What this task involves: The listing below contains a span that opens with the line containing "LedgerEntries QuorumSet Statement SlotState." and closes with the line containing "Definition never (e". Return that span exactly.

Source data:
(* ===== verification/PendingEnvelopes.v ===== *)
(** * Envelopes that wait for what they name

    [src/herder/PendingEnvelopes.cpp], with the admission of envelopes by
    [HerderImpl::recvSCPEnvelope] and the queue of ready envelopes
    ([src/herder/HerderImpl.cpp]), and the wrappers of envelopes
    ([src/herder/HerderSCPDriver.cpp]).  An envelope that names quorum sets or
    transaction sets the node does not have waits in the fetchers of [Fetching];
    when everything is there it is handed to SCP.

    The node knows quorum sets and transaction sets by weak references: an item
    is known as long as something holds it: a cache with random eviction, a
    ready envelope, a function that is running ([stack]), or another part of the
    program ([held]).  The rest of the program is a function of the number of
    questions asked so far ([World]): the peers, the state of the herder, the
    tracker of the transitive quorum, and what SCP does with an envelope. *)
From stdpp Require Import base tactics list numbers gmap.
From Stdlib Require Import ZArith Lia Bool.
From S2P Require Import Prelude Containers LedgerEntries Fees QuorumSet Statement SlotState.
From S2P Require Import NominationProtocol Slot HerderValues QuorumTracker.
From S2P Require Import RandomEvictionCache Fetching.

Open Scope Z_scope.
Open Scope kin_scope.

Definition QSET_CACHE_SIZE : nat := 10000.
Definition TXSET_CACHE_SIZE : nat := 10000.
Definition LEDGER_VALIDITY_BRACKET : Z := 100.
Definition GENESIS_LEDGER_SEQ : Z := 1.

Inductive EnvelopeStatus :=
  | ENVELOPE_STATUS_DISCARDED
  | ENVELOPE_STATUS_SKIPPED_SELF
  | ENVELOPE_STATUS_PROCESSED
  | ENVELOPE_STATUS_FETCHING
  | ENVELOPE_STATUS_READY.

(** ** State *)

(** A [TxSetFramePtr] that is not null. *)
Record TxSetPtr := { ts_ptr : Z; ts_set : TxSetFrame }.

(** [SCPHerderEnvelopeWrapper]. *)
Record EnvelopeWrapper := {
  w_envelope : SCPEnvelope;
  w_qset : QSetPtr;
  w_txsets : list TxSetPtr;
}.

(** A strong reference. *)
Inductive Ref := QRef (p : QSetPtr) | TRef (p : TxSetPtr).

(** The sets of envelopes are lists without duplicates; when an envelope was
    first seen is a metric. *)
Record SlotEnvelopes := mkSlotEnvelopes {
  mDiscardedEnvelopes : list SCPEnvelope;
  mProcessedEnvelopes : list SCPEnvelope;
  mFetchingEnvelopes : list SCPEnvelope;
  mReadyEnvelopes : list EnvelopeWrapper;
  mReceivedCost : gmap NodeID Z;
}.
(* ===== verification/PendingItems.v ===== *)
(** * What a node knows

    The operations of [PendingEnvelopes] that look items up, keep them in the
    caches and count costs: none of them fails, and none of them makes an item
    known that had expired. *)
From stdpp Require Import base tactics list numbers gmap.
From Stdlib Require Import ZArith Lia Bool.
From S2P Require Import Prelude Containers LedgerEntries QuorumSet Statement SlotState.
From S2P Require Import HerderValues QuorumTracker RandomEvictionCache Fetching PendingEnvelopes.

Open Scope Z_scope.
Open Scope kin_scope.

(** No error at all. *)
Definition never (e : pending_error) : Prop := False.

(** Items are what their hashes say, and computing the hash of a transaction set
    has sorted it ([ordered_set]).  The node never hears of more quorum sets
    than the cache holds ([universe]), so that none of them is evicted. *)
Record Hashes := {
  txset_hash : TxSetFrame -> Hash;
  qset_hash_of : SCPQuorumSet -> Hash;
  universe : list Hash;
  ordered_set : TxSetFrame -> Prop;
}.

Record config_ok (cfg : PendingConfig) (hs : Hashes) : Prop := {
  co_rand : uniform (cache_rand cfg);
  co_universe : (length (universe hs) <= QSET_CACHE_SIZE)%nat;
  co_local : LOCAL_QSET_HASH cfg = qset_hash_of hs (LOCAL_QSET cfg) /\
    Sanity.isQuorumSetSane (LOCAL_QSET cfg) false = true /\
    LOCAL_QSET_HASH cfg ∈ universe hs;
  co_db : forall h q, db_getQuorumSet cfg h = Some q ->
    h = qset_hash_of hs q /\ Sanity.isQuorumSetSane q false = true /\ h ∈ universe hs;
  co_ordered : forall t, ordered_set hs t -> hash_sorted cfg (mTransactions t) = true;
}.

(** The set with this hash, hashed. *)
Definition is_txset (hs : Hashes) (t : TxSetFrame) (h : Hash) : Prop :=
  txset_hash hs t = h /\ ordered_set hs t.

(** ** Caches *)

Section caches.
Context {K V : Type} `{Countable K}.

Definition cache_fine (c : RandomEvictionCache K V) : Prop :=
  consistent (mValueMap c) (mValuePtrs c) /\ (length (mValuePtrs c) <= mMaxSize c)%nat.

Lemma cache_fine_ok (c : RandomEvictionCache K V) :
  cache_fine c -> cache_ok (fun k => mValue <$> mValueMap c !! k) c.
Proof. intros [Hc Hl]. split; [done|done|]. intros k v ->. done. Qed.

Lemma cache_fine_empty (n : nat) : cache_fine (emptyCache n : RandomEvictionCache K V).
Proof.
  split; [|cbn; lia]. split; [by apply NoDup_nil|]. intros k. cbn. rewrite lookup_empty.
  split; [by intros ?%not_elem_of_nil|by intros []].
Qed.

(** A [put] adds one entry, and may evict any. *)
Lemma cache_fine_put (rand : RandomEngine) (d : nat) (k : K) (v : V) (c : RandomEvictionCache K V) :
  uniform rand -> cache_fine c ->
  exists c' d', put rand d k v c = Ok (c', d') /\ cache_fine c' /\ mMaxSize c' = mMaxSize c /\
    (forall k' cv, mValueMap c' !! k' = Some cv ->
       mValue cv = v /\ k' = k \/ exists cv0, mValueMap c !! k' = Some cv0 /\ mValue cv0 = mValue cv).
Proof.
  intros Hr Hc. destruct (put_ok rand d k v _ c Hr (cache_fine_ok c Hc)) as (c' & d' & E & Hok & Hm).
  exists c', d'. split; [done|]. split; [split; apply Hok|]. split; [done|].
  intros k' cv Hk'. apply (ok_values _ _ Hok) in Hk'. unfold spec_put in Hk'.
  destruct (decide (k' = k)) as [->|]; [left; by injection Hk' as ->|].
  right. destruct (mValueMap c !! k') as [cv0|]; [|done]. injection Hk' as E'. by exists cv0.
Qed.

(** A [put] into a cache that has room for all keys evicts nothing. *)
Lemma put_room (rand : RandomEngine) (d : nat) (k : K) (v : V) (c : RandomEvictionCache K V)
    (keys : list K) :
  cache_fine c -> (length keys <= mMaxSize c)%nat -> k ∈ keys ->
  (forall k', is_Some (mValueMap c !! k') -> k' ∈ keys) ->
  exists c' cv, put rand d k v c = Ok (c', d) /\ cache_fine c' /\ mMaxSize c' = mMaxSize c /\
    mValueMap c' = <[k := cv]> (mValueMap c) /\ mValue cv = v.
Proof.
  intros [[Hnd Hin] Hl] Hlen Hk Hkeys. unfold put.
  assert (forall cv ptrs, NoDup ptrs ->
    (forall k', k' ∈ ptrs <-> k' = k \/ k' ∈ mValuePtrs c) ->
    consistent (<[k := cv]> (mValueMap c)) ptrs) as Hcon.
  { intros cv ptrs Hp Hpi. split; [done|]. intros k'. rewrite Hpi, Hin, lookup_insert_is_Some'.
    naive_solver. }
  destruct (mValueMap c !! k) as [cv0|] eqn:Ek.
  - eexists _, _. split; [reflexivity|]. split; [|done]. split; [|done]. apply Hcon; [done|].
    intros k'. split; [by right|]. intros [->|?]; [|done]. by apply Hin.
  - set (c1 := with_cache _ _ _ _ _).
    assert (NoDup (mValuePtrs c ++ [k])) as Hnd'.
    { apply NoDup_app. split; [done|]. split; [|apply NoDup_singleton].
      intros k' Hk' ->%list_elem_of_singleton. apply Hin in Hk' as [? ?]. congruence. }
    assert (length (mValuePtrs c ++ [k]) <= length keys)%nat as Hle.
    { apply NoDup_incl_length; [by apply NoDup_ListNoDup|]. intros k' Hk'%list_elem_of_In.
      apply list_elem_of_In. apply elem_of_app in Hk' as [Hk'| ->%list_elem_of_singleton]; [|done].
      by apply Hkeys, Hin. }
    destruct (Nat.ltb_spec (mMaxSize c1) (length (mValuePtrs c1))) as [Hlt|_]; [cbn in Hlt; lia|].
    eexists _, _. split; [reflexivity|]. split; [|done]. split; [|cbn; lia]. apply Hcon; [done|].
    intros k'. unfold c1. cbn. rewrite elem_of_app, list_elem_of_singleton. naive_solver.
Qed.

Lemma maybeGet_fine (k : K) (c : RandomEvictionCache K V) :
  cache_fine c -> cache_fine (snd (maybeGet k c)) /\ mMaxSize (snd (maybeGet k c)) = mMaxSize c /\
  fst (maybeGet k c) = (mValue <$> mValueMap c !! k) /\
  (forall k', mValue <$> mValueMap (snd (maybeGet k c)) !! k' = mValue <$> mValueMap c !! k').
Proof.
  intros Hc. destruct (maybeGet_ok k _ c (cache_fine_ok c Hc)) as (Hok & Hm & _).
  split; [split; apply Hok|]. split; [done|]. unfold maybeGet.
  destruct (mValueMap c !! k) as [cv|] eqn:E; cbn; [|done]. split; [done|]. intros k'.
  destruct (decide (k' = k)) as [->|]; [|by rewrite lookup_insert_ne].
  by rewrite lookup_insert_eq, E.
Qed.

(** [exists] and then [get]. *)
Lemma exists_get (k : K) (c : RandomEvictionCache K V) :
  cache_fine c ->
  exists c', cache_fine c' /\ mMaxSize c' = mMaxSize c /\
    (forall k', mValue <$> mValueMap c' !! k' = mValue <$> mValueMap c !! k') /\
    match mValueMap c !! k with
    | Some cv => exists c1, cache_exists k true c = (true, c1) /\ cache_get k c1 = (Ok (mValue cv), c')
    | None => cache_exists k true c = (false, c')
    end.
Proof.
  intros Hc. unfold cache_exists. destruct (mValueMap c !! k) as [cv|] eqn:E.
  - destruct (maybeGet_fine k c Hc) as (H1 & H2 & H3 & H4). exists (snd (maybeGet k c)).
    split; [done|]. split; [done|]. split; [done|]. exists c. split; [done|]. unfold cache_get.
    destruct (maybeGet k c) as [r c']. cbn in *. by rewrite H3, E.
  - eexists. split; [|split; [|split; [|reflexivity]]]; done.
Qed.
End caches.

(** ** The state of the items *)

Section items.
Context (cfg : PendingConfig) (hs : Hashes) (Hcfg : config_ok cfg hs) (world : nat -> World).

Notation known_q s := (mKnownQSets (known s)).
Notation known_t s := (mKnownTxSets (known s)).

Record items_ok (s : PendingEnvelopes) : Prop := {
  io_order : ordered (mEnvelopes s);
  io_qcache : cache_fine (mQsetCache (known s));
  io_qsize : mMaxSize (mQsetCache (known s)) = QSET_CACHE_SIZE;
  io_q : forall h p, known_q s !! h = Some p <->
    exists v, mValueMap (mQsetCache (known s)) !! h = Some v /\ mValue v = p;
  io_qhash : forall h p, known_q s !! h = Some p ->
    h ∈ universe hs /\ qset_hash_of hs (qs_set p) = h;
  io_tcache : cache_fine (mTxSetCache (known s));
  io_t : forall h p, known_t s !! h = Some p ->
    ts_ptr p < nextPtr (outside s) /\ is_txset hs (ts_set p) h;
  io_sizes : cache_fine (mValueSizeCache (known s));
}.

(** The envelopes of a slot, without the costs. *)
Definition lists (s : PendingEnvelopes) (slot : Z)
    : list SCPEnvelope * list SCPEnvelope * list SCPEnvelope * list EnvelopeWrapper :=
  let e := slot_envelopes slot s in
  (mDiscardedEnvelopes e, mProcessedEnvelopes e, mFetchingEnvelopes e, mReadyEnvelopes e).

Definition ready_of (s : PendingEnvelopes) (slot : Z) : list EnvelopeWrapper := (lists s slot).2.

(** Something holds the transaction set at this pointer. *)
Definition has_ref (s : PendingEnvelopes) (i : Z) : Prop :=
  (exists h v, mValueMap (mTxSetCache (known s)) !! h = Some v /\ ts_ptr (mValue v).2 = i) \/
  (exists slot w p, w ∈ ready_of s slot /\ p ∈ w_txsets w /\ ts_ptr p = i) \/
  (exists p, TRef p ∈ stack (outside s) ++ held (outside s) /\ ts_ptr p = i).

Written solution:
From S2P Require Import Prelude Containers LedgerEntries QuorumSet Statement SlotState.
From S2P Require Import HerderValues QuorumTracker RandomEvictionCache Fetching PendingEnvelopes.

Open Scope Z_scope.
Open Scope kin_scope.

(** No error at all. *)
Definition never (e : pending_error) : Prop := False.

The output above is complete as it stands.